Excellent... then I don't have to do it.  Here is the method that I actually use.

http://www.smokingmeatforums.com/t/87072/bacon-weave-tutorial

Thanks for the help.

Jim


----------



## rednecktailg8er (Jan 3, 2013)

looks great!!!

can't wait to see  slices! 

thanks for the recipes

 mac


----------



## harryh813 (Jan 14, 2013)

I tried a bacon wrapped pork loin this weekend for the first time.  It was a 7 lb loin and I did the bacon weave and wrapped the loin in it.  I didn't brine it or inject it, just smoke with a mix of cherry and apple woods with my personal rub recipe.  The loin fell apart when getting it off the smoke and it was so tender and tasty. Next time I'll try injecting and maybe brining.  BTW I also did a 16 lb brisket the same day and it turned out as usual fantastic.

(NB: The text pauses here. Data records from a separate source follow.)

Definition digit_value (c : Z) : option Z :=
  if (48 <=? c) && (c <=? 57) then Some (c - 48) else None.

Fixpoint int_digits (acc : Z) (after_digit : bool) (s : list Z) : option Z :=
  match s with
  | [] => if after_digit then Some acc else None
  | c :: s' =>
    if c =? 95 then
      if after_digit then int_digits acc false s' else None
    else match digit_value c with
         | Some d => int_digits (10 * acc + d) true s'
         | None => None
         end
  end.

Definition py_int (s : list Z) : option Z :=
  match strip_by int_space s with
  | [] => None
  | c :: s' =>
    if c =? 45 then Z.opp <$> int_digits 0 false s'
    else if c =? 43 then int_digits 0 false s'
    else int_digits 0 false (c :: s')
  end.

(** ** Number formatting *)

Definition digit_char (d : Z) : Z := if d <? 10 then 48 + d else 55 + d.

(** Digits of [n >= 0] in [base], most significant first. *)
Fixpoint digits_of (fuel : nat) (base n : Z) (acc : list Z) : list Z :=
  match fuel with
  | O => acc
  | S fuel' =>
    let acc' := digit_char (n mod base) :: acc in
    if n <? base then acc' else digits_of fuel' base (n / base) acc'
  end.

Definition to_digits (base n : Z) : list Z :=
  digits_of (S (Z.to_nat (Z.log2 n))) base n [].

(** Sign-aware zero padding to [width] characters, the [0] flag of the
    format mini-language. *)
Definition zero_pad (width : nat) (n : Z) (ds : list Z) : list Z :=
  if n <? 0 then 45 :: replicate (width - 1 - length ds) 48 ++ ds
  else replicate (width - length ds) 48 ++ ds.

(** [f"{n:04X}"] *)
Definition format_04X (n : Z) : list Z := zero_pad 4 n (to_digits 16 (Z.abs n)).

(** [f"{n:03d}"] *)
Definition format_03d (n : Z) : list Z := zero_pad 3 n (to_digits 10 (Z.abs n)).

(** [str(n)], the [{}] of [str.format] *)
Definition format_d (n : Z) : list Z := zero_pad 0 n (to_digits 10 (Z.abs n)).

(** ** Lists *)

(** [list.sort(key=..., reverse=...)] and [sorted]: the sort is stable, also
    under [reverse=True].  Stable sorting determines the result, so it is
    embedded as insertion from the right, where an element goes in front of
    the first one that does not have to precede it. *)
Section py_sort.
Context {A : Type} (key : A → Z) (rev : bool).

Definition precedes (x y : A) : bool :=
  if rev then key y <? key x else key x <? key y.

Fixpoint sort_insert (x : A) (l : list A) : list A :=
  match l with
  | [] => [x]
  | y :: l' => if precedes y x then y :: sort_insert x l' else x :: l
  end.

Definition py_sort (l : list A) : list A := foldr sort_insert [] l.
End py_sort.

(** Bound of a slice, as [l[s:e]] resolves it against [len(l)]. *)
Definition slice_index (len i : Z) : Z :=
  if i <? 0 then Z.max (i + len) 0 else Z.min i len.

(** [l[s:e]] *)
Definition py_slice {A} (l : list A) (s e : Z) : list A :=
  let len := Z.of_nat (length l) in
  drop (Z.to_nat (slice_index len s)) (take (Z.to_nat (slice_index len e)) l).

(** [range(n)] *)
Definition py_range (n : Z) : list Z := seqZ 0 n.

(** [enumerate(l)] *)
Definition enumerate {A} (l : list A) : list (Z * A) :=
  zip (seqZ 0 (Z.of_nat (length l))) l.

(** [os.path.join(a, b)] on POSIX *)
Definition path_join (a b : list Z) : list Z :=
  if startswith 47 b then b
  else match last a with
       | None => b
       | Some c => if c =? 47 then a ++ b else a ++ [47] ++ b
       end.

(** ** The outside world *)

Record world := {
  (** [os.path.isfile] *)
  isfile : list Z → bool;
  (** the lines a text file yields when iterated over *)
  file_lines : list Z → list (list Z);
  (** [font['cmap'].tables]: the keys of every subtable *)
  cmap_tables : list Z → list (list Z);
  (** [unicodedata.category] *)
  category : Z → string;
  (** [subprocess.run(cmd, check=True, ...)]: [true] when the process could
      be started and exited with status 0, [false] when the call raised *)
  subprocess_run : list (list Z) → bool;
  (** [os.path.getsize]: [None] when it raises *)
  getsize : list Z → option Z
}.
(** X12.  Whether the file is missing or holds a store, a get leaves it as
    it is and ends in one of these ways: 404, exactly when the ID is not a
    key; a [TypeError], when the stored entry has an [id] key of its own;
    a validation error, when the entry does not construct; the error of
    the body mass index of the rebuilt record (a division by zero, an
    overflow, or a value error of the library power), when it has none; or
    the nine fields of that record, which is within bounds and carries the
    ID. *)
Theorem get_patient_outcomes (pid : string) (f : file) :
  snd (get_patient pow str_as_int str_as_float pid f) = f /\
  (fst (get_patient pow str_as_int str_as_float pid f) =
     Err (HTTPException 404 "Patient not found") <->
   Dict.get pid (load_data f) = None) /\
  (forall info,
      Dict.get pid (load_data f) = Some info ->
      (Dict.mem "id" info = true /\
       fst (get_patient pow str_as_int str_as_float pid f) = Err TypeError) \/
      (Dict.mem "id" info = false /\
       Patient_of_entry str_as_int str_as_float pid info = Err ValidationError /\
       fst (get_patient pow str_as_int str_as_float pid f) =
         Err ValidationError) \/
      (Dict.mem "id" info = false /\
       exists p,
         Patient_of_entry str_as_int str_as_float pid info = Ok p /\
         within_bounds p /\ id p = pid /\
         ((exists e,
              bmi pow p = Err e /\
              (e = ZeroDivisionError \/ e = OverflowError \/ e = ValueError) /\
              fst (get_patient pow str_as_int str_as_float pid f) = Err e) \/
          (exists b v,
              bmi pow p = Ok b /\ verdict pow p = Ok v /\
              fst (get_patient pow str_as_int str_as_float pid f) =
                Ok [ ("id", VStr pid); ("name", VStr (name p));
                     ("city", VStr (city p)); ("age", VInt (age p));
                     ("gender", VStr (gender p));
                     ("height", VFloat (height p));
                     ("weight", VFloat (weight p));
                     ("bmi", VFloat b); ("verdict", VStr v) ])))).
Proof.
  assert (Cases : forall info,
    Dict.get pid (load_data f) = Some info ->
    (Dict.mem "id" info = true /\
     fst (get_patient pow str_as_int str_as_float pid f) = Err TypeError) \/
    (Dict.mem "id" info = false /\
     Patient_of_entry str_as_int str_as_float pid info = Err ValidationError /\
     fst (get_patient pow str_as_int str_as_float pid f) =
       Err ValidationError) \/
    (Dict.mem "id" info = false /\
     exists p,
       Patient_of_entry str_as_int str_as_float pid info = Ok p /\
       within_bounds p /\ id p = pid /\
       ((exists e,
            bmi pow p = Err e /\
            (e = ZeroDivisionError \/ e = OverflowError \/ e = ValueError) /\
            fst (get_patient pow str_as_int str_as_float pid f) = Err e) \/
        (exists b v,
            bmi pow p = Ok b /\ verdict pow p = Ok v /\
            fst (get_patient pow str_as_int str_as_float pid f) =
              Ok [ ("id", VStr pid); ("name", VStr (name p));
                   ("city", VStr (city p)); ("age", VInt (age p));
                   ("gender", VStr (gender p));
                   ("height", VFloat (height p));
                   ("weight", VFloat (weight p));
                   ("bmi", VFloat b); ("verdict", VStr v) ])))).
  { intros info G. unfold get_patient. rewrite G.
    destruct (Patient_of_entry str_as_int str_as_float pid info)
      as [p | e] eqn:E; simpl.
    - right. right.
      destruct (constructed_record_bounds_aux _ _ pid info p E) as [Hb Hid].
      split.
      { unfold Patient_of_entry in E.
        destruct (Dict.mem "id" info); [discriminate | reflexivity]. }
      exists p. repeat split; try apply Hb; auto.
      destruct (bmi pow p) as [b | e] eqn:Eb.
      + right. exists b.
        rewrite (model_dump_of_bmi pow p b [] Eb),
          (verdict_cascade pow p b Eb), Hid.
        eexists. repeat split.
      + left. exists e. split; [reflexivity |].
        split; [now apply (bmi_Err pow p) |].
        unfold model_dump. rewrite Eb. reflexivity.
    - apply Patient_of_entry_Err in E.
      destruct E as [[-> M] | [-> M]]; auto. }
  split.
  { unfold get_patient. destruct (Dict.get pid (load_data f)); reflexivity. }
  split; [| exact Cases].
  destruct (Dict.get pid (load_data f)) as [info |] eqn:G.
  - split; [| discriminate]. intros H.
    destruct (Cases info eq_refl)
      as [[_ H'] | [(_ & _ & H') | (_ & p & _ & _ & _ & [(e & _ & He & H') | (b & v & _ & _ & H')])]];
      rewrite H' in H; try discriminate.
    destruct He as [-> | [-> | ->]]; discriminate.
  - split; [reflexivity |]. intros _. unfold get_patient. rewrite G. reflexivity.
Qed.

I appreciate your site and get lots of good tips here.  Keep up the good work.


----------



## jimalbert (Jan 15, 2013)

Its not my site but I will take credit!!! hahhahahah. No, I think Jeff has already taken credit for it... But it is good to know that people can successfully succeed smoking by the threads/posts they read here... Good luck in the future and dont hesitate to ask questions!

Jim


----------



## rdwhahb (Dec 7, 2013)

I know this is an old thread but sounds really good and easy. Have a pork loin injected and in the brine now for tomorrows dinner.


----------



## rdwhahb (Dec 9, 2013)

I finished mine off with a coating of sweet baby rays. Turned out to be a hit and will be making this again.













20131208_131918.jpg



__ rdwhahb
__ Dec 9, 2013


----------



## jerevil (Jul 5, 2014)

How easy was the bacon to lattice?


----------